(* ===== verification/Replay.v ===== *)
(** * Replay protection ([ReplayCache] of [src/src/server/mod.rs] and of
    [src/blossom-nip34/src/git_server/mod.rs])

    The cache of authorization events already used: a map of live entries, a
    global queue and one queue per principal, with a bound on each.  The loops
    of the code are structural recursions on the queue they pop. *)

From Stdlib Require Import ZArith Lia Ascii String.
From stdpp Require Import base list gmap strings numbers sets.
From S2P Require Import Prelude.

Open Scope string_scope.
Open Scope Z_scope.

(** [ReplayEntry]. *)
Record ReplayEntry := mkEntry {
  principal : string;
  expires_at : Z
}.

(** [ReplayCache]. *)
Record ReplayCache := mkCache {
  entries : gmap string ReplayEntry;
  insertion_order : list string;
  by_principal : gmap string (list string);
  capacity : Z;
  per_principal : Z
}.

(** [REPLAY_CACHE_CAPACITY], [REPLAY_CACHE_PER_PRINCIPAL]. *)
Definition REPLAY_CACHE_CAPACITY : Z := 10000.
Definition REPLAY_CACHE_PER_PRINCIPAL : Z := 256.

Module ReplayCache.

(** [ReplayCache::new]. *)
Definition new (capacity per_principal : Z) : ReplayCache :=
  mkCache ∅ [] ∅ capacity per_principal.

Definition set_entries (c : ReplayCache) m :=
  mkCache m (insertion_order c) (by_principal c) (capacity c) (per_principal c).
Definition set_order (c : ReplayCache) o :=
  mkCache (entries c) o (by_principal c) (capacity c) (per_principal c).
Definition set_queues (c : ReplayCache) q :=
  mkCache (entries c) (insertion_order c) q (capacity c) (per_principal c).

(** [ReplayCache::remove]. *)
Definition remove (c : ReplayCache) (event_id : string) : ReplayCache :=
  match entries c !! event_id with
  | None => c
  | Some entry =>
      let c := set_entries c (delete event_id (entries c)) in
      match by_principal c !! principal entry with
      | None => c
      | Some ids =>
          let ids := filter (fun i => i ≠ event_id) ids in
          match ids with
          | [] => set_queues c (delete (principal entry) (by_principal c))
          | _ => set_queues c (<[principal entry := ids]> (by_principal c))
          end
      end
  end.

(** The loop of [ReplayCache::prune_expired], on the queue it pops. *)
Fixpoint prune_loop (now : Z) (order : list string) (c : ReplayCache) : ReplayCache :=
  match order with
  | [] => set_order c []
  | event_id :: rest =>
      match entries c !! event_id with
      | None => prune_loop now rest c
      | Some entry =>
          if decide (expires_at entry <= now) then prune_loop now rest (remove c event_id)
          else set_order c order
      end
  end.

(** [ReplayCache::prune_expired]. *)
Definition prune_expired (c : ReplayCache) (now : Z) : ReplayCache :=
  prune_loop now (insertion_order c) c.

(** The loop that makes room in the queue of a principal.  Each turn pops one
    id of the queue, so as many turns as it has ids are enough. *)
Fixpoint evict_principal_loop (fuel : nat) (p : string) (c : ReplayCache) : ReplayCache :=
  match fuel with
  | O => c
  | S fuel =>
      match by_principal c !! p with
      | None => c
      | Some ids =>
          if decide (vec_len ids >= per_principal c) then
            match ids with
            | [] => c
            | oldest :: rest =>
                evict_principal_loop fuel p
                  (remove (set_queues c (<[p := rest]> (by_principal c))) oldest)
            end
          else c
      end
  end.
Definition evict_principal (p : string) (c : ReplayCache) : ReplayCache :=
  evict_principal_loop (length (default [] (by_principal c !! p))) p c.

(** The loop that makes room in the whole cache, on the queue it pops. *)
Fixpoint evict_oldest_loop (order : list string) (c : ReplayCache) : ReplayCache :=
  if decide (Z.of_nat (size (entries c)) >= capacity c) then
    match order with
    | [] => set_order c []
    | oldest :: rest => evict_oldest_loop rest (remove c oldest)
    end
  else set_order c order.
Definition evict_oldest (c : ReplayCache) : ReplayCache :=
  evict_oldest_loop (insertion_order c) c.

(** The three insertions that end [check_and_insert]. *)
Definition push (c : ReplayCache) (p event_id : string) (expires : Z) : ReplayCache :=
  mkCache (<[event_id := mkEntry p expires]> (entries c))
          (insertion_order c ++ [event_id])%list
          (<[p := (default [] (by_principal c !! p) ++ [event_id])%list]> (by_principal c))
          (capacity c) (per_principal c).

────────────────────────────────────────

*Description of the task*: Go through the listing above and find each line containing the string "Import"; copy those lines.

*Exercise output*:
From Stdlib Require Import ZArith Lia Ascii String.
From stdpp Require Import base list gmap strings numbers sets.
From S2P Require Import Prelude.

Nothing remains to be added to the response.